Pagetʹs disease is the most exaggerated example of bone remodeling in which osteoclastic bone resorption remains coupled to new bone formation. There are abnormalities in the stages of osteoclast development, and studies in Pagetʹs disease have suggested a major role for IL-60 in human osteoclast activity. The pathophysiologic basis for these abnormalities is not clearly defined, except that the primary cellular abnormality resides in the osteoclast.
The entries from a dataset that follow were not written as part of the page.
(* ===== verification/SessionDomainProps.v ===== *)
(** * What the transactional dispatch guarantees of jobs *)
From S2P Require Import Prelude Js JsMap Ids Contracts SessionTypes SessionState SessionDecider SessionProps Dispatch DispatchEngine DispatchProps Jobs JobLedger LedgerInv JobLedgerProps SessionDomain.

Local Open Scope Z_scope.

Section domain.
Context `{ContentCodec} `{RequestCodec}.
Context {St X : Type} `{DispatchStorage St SessionEvent} {valid : St → Prop}.
Context {Hlaws : DispatchStorageLaws St SessionEvent valid}.
Context {G I E : Type} (makeEventId : G → result string I * G).
Context (apply : StoredEvent SessionEvent → X → result X E).

(** ** The stored records of a dispatch *)

Record dispatch_effect (input : DispatchInput SessionCommand) (s s' : St)
    (answer : result CommandReceipt (DispatchFailure DomainError I)) : Prop := {
  de_valid : valid s';
  de_other streamId : streamId ≠ di_streamId input → ds_events streamId s' = ds_events streamId s;
  de_answer :
    match answer with
    | Failure _ => s' = s
    | Success r =>
        (s' = s ∧ ds_receipt (di_commandId input) s = Some r)
        ∨ ds_receipt (di_commandId input) s = None
          ∧ ∃ added,
              ds_events (di_streamId input) s' = ds_events (di_streamId input) s ++ added
              ∧ length (cr_eventIds r) = length added
              ∧ cr_streamVersion r = Z.of_nat (length (ds_events (di_streamId input) s'))
    end }.

Lemma session_run_effect input s g answer s' g' :
  valid s → session_run makeEventId input (s, g) = (answer, (s', g')) →
  dispatch_effect input s s' answer.
Proof.
  intros Hv Hrun. unfold session_run in Hrun. cbn [fst snd] in Hrun.
  destruct (session_prepare_cases makeEventId input s g)
    as [(an & g1 & Hp & Hs & _)|(events & g1 & Hr & Hown & Hd & Hp)]; rewrite Hp in Hrun.
  - cbn [commit] in Hrun. injection Hrun as <- <- <-. constructor; [done|done|].
    destruct an as [r|e]; [|done]. destruct (Hs r eq_refl) as (Hr & _). by left.
  - cbn [commit] in Hrun. set (a := append_input _ _ _ _) in *.
    assert (Z.of_nat (length (ds_events (ai_streamId a) s)) = ai_expectedVersion a) as Hver
      by (subst a; cbn; by rewrite session_version).
    destruct (dsl_append_new s a Hv Hr Hver) as (s1 & Ha & Hv1 & _ & Hother & added & Hev & Hsnd & Hids).
    rewrite Ha in Hrun. cbn in Hrun. injection Hrun as <- <- <-. constructor; [done| |].
    + intros streamId Hne. by apply Hother.
    + right. split; [done|]. exists added. split_and!; [done| |].
      * apply (f_equal length) in Hids. rewrite !length_map in Hids. cbn.
        by rewrite length_map, Hids.
      * apply (f_equal length) in Hids. rewrite !length_map in Hids.
        change (di_streamId input) with (ai_streamId a). rewrite Hev, length_app, Nat2Z.inj_add, Hver.
        cbn [cr_streamVersion append_receipt]. by rewrite Hids.
Qed.

Lemma dispatch_retrying_effect n input s g answer s' g' :
  valid s → dispatch_retrying makeEventId n input (s, g) = (answer, (s', g')) →
  dispatch_effect input s s' answer.
Proof.
  revert s g. induction n as [|n IH]; intros s g Hv Hd; cbn [dispatch_retrying] in Hd.
  - destruct (session_run makeEventId input (s, g)) as [an [s1 g1]] eqn:Hrun.
    apply session_run_effect in Hrun; [|done].
    assert ((an, (s1, g1)) = (answer, (s', g'))) as Heq by by repeat case_match.
    by injection Heq as <- <- <-.
  - destruct (session_run makeEventId input (s, g)) as [an [s1 g1]] eqn:Hrun.
    apply session_run_effect in Hrun; [|done].
    destruct an as [r|[| |[]| |]]; try (by injection Hd as <- <- <-).
    destruct Hrun as [_ _ Heq]. subst s1. by eapply IH.
Qed.

(** The range a new receipt names is what the append added. *)
Lemma range_of_append streamId s s' added v :
  valid s' → ds_events streamId s' = ds_events streamId s ++ added →
  v = Z.of_nat (length (ds_events streamId s')) →
  eventsInVersionRange streamId (v - Z.of_nat (length added)) v s' = added.
Proof.
  intros Hv Hev ->. unfold eventsInVersionRange.
  assert (∀ i e, ds_events streamId s' !! i = Some e → se_streamVersion e = Z.of_nat i + 1) as Hver
    by (intros i e Hi; by destruct (dsl_versions s' streamId i e Hv Hi)).
  rewrite Hev in Hver |- *. rewrite length_app, filter_app.
  rewrite (filter_none _ (ds_events streamId s)).
  2: { intros e (i & Hi)%list_elem_of_lookup [Hlt _]. pose proof (lookup_lt_Some _ _ _ Hi).
       rewrite (Hver i e) in Hlt by (by apply lookup_app_l_Some). lia. }
  cbn [app]. apply list_filter_all_lookup. intros i e Hi.
  rewrite (Hver (length (ds_events streamId s) + i)%nat e).
  - apply lookup_lt_Some in Hi. lia.
  - rewrite lookup_app_r by lia. by replace (_ + i - _)%nat with i by lia.
Qed.

Lemma appended_new input receipt s s' added :
  valid s' → ds_events (di_streamId input) s' = ds_events (di_streamId input) s ++ added →
  length (cr_eventIds receipt) = length added →
  cr_streamVersion receipt = Z.of_nat (length (ds_events (di_streamId input) s')) →
  appended_events input receipt s' = added.
Proof.
  intros Hv Hev Hlen Hver. unfold appended_events.
  destruct (cr_eventIds receipt) as [|id ids] eqn:Hids.
  - by destruct added.
  - rewrite Hlen. by apply (range_of_append _ s).
Qed.

Lemma appended_stored input receipt s record :
  record ∈ appended_events input receipt s → record ∈ ds_events (di_streamId input) s.
Proof.
  unfold appended_events, eventsInVersionRange. destruct (cr_eventIds receipt); [by intros ?%elem_of_nil|].
  by intros [_ ?]%list_elem_of_filter.
Qed.

(** ** Cancellations *)

Definition cancels (input : DispatchInput SessionCommand)
    (appended : list (StoredEvent SessionEvent)) (r : JobRow) : bool :=
  bool_decide (row_session_id r = di_streamId input) && unsettled r
  && (((is_ExpireAttempt (di_command input) || existsb is_AttemptStarted appended)
         && of_kinds superseded_kinds r)
      || (existsb is_TurnInterruptRequested appended && of_kinds interrupted_kinds r)).

(** A row before and after the cancellations of a commit. *)
Definition cancelled_or_kept (input : DispatchInput SessionCommand)
    (appended : list (StoredEvent SessionEvent)) (r r' : JobRow) : Prop :=
  if cancels input appended r
  then row_status r' = JS_cancelled ∧ identity r' = identity r
  else r' = r.

Lemma cancel_jobs_rows now1 now2 input appended t :
  Forall2 (cancelled_or_kept input appended) (tb_rows t)
    (tb_rows (cancel_jobs now1 now2 input appended t).2).
Proof.
  apply Forall2_same_length_lookup. unfold cancel_jobs.
  set (c1 := _ || _). set (c2 := existsb is_TurnInterruptRequested appended).
  assert (tb_rows (let '(cancelled, t1) :=
      if c1 then cancelUnsettled now1 (di_streamId input) superseded_kinds
                   "Superseded by a new attempt." t else ([], t) in
      if c2 then let '(interrupted, t2) :=
          cancelUnsettled now2 (di_streamId input) interrupted_kinds
            "Turn interrupted by the user." t1 in (cancelled ++ interrupted, t2)
      else (cancelled, t1)).2
    = map (λ r, let r1 := if c1 then update_row (λ r, bool_decide (row_session_id r = di_streamId input)
                  && unsettled r && of_kinds superseded_kinds r)
                  (cancel_row now1 "Superseded by a new attempt.") r else r in
                if c2 then update_row (λ r, bool_decide (row_session_id r = di_streamId input)
                  && unsettled r && of_kinds interrupted_kinds r)
                  (cancel_row now2 "Turn interrupted by the user.") r1 else r1) (tb_rows t)) as ->.
  { destruct c1, c2; cbn; rewrite ?map_map; [done..|by rewrite map_id]. }
  split; [by rewrite length_map|]. intros i r r' Hi Hi'.
  change (map ?f ?l) with (f <$> l) in Hi'. rewrite list_lookup_fmap, Hi in Hi'.
  cbn in Hi'. injection Hi' as <-. unfold cancelled_or_kept, cancels. fold c1 c2. unfold update_row.
  destruct (bool_decide (row_session_id r = di_streamId input)) eqn:Hs, (unsettled r) eqn:Hu,
    c1, c2, (of_kinds superseded_kinds r) eqn:Hk1, (of_kinds interrupted_kinds r) eqn:Hk2;
    cbn; rewrite ?Hs, ?Hu, ?Hk1, ?Hk2; cbn; done.
Qed.

Lemma cancel_jobs_identity now1 now2 input appended t :
  map identity (tb_rows (cancel_jobs now1 now2 input appended t).2) = map identity (tb_rows t).
Proof.
  pose proof (cancel_jobs_rows now1 now2 input appended t) as Hf. induction Hf as [|r r' l k Hr _ IH]; [done|].
  cbn. rewrite IH. f_equal. unfold cancelled_or_kept in Hr. destruct (cancels _ _ r); naive_solver.
Qed.

(** ** The transaction *)

Notation World := (World St X).

Definition committed (now1 now2 now3 : Z) (input : DispatchInput SessionCommand) (w w' : World)
    (receipt : CommandReceipt) : Prop :=
  dispatch_effect input (wd_store w) (wd_store w') (Success receipt)
  ∧ let appended := appended_events input receipt (wd_store w') in
    ∃ n, enqueue now3 (appended ≫= jobsForSessionEvent)
           (cancel_jobs now1 now2 input appended (wd_jobs w)).2 = (Some n, wd_jobs w').

Lemma dispatch_cases now1 now2 now3 input (w : World) g answer w' g' :
  valid (wd_store w) →
  dispatch makeEventId apply now1 now2 now3 input (w, g) = (answer, (w', g')) →
  match answer with
  | Failure _ => w' = w
  | Success (receipt, _) => committed now1 now2 now3 input w w' receipt
  end.
Proof.
  intros Hv Hd. unfold dispatch, dispatchTransactionally, admission_run, withTransaction in Hd.
  cbn [fst snd] in Hd. destruct (wd_closed w); [by injection Hd as <- <- _|].
  unfold transaction in Hd. destruct (gated input w); [by injection Hd as <- <- _|].
  destruct (dispatch_retrying makeEventId 8 input (wd_store w, g)) as [[receipt|e] [s1 g1]] eqn:Hr;
    [|by injection Hd as <- <- _].
  apply dispatch_retrying_effect in Hr; [|done].
  destruct (project _ _ _ _) as [[cursor x]|e]; [|by injection Hd as <- <- _].
  destruct (cancel_jobs _ _ _ _ _) as [cancelled t1] eqn:Hc.
  destruct (enqueue _ _ _) as [[n|] t2] eqn:He; [|by injection Hd as <- <- _].
  injection Hd as <- <- _. cbn [dp_result]. split; [exact Hr|]. cbn zeta. exists n.
  change (enqueue now3 (appended_events input receipt s1 ≫= jobsForSessionEvent)
            (cancel_jobs now1 now2 input (appended_events input receipt s1) (wd_jobs w)).2
          = (Some n, t2)).
  change (cancel_jobs now1 now2 input (appended_events input receipt s1) (wd_jobs w)
          = (cancelled, t1)) in Hc. by rewrite Hc.
Qed.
Many important questions about the pathophysiology of Pagetʹs disease still remain to be answered, including: (1) What is the identity of the virus in pagetic osteoclasts?; (2) Are Pagetʹs patients in different geographical locales harboring a similar virus in their osteoclasts, or can different paramyxoviruses induce Pagetʹs Pagets disease?; (3) How is the virus maintained and propagated for many years, so that it can be expressed in the osteoclasts, a cell with a finite lifespan?; and (4) Since Pagetʹs disease has a very high familial tendency, with up to 40% of patients having an affected relative, what is the genetic locus associated with Pagetʹs disease, and does this genotype result in an increased propensity for hematopoietic cells such as the osteoclast to harbor paramyxoviruses? The application of the techniques of molecular and cell biology to Pagetʹs disease should provide answers to some of these questions and give important insights into the normal bone remodelling process.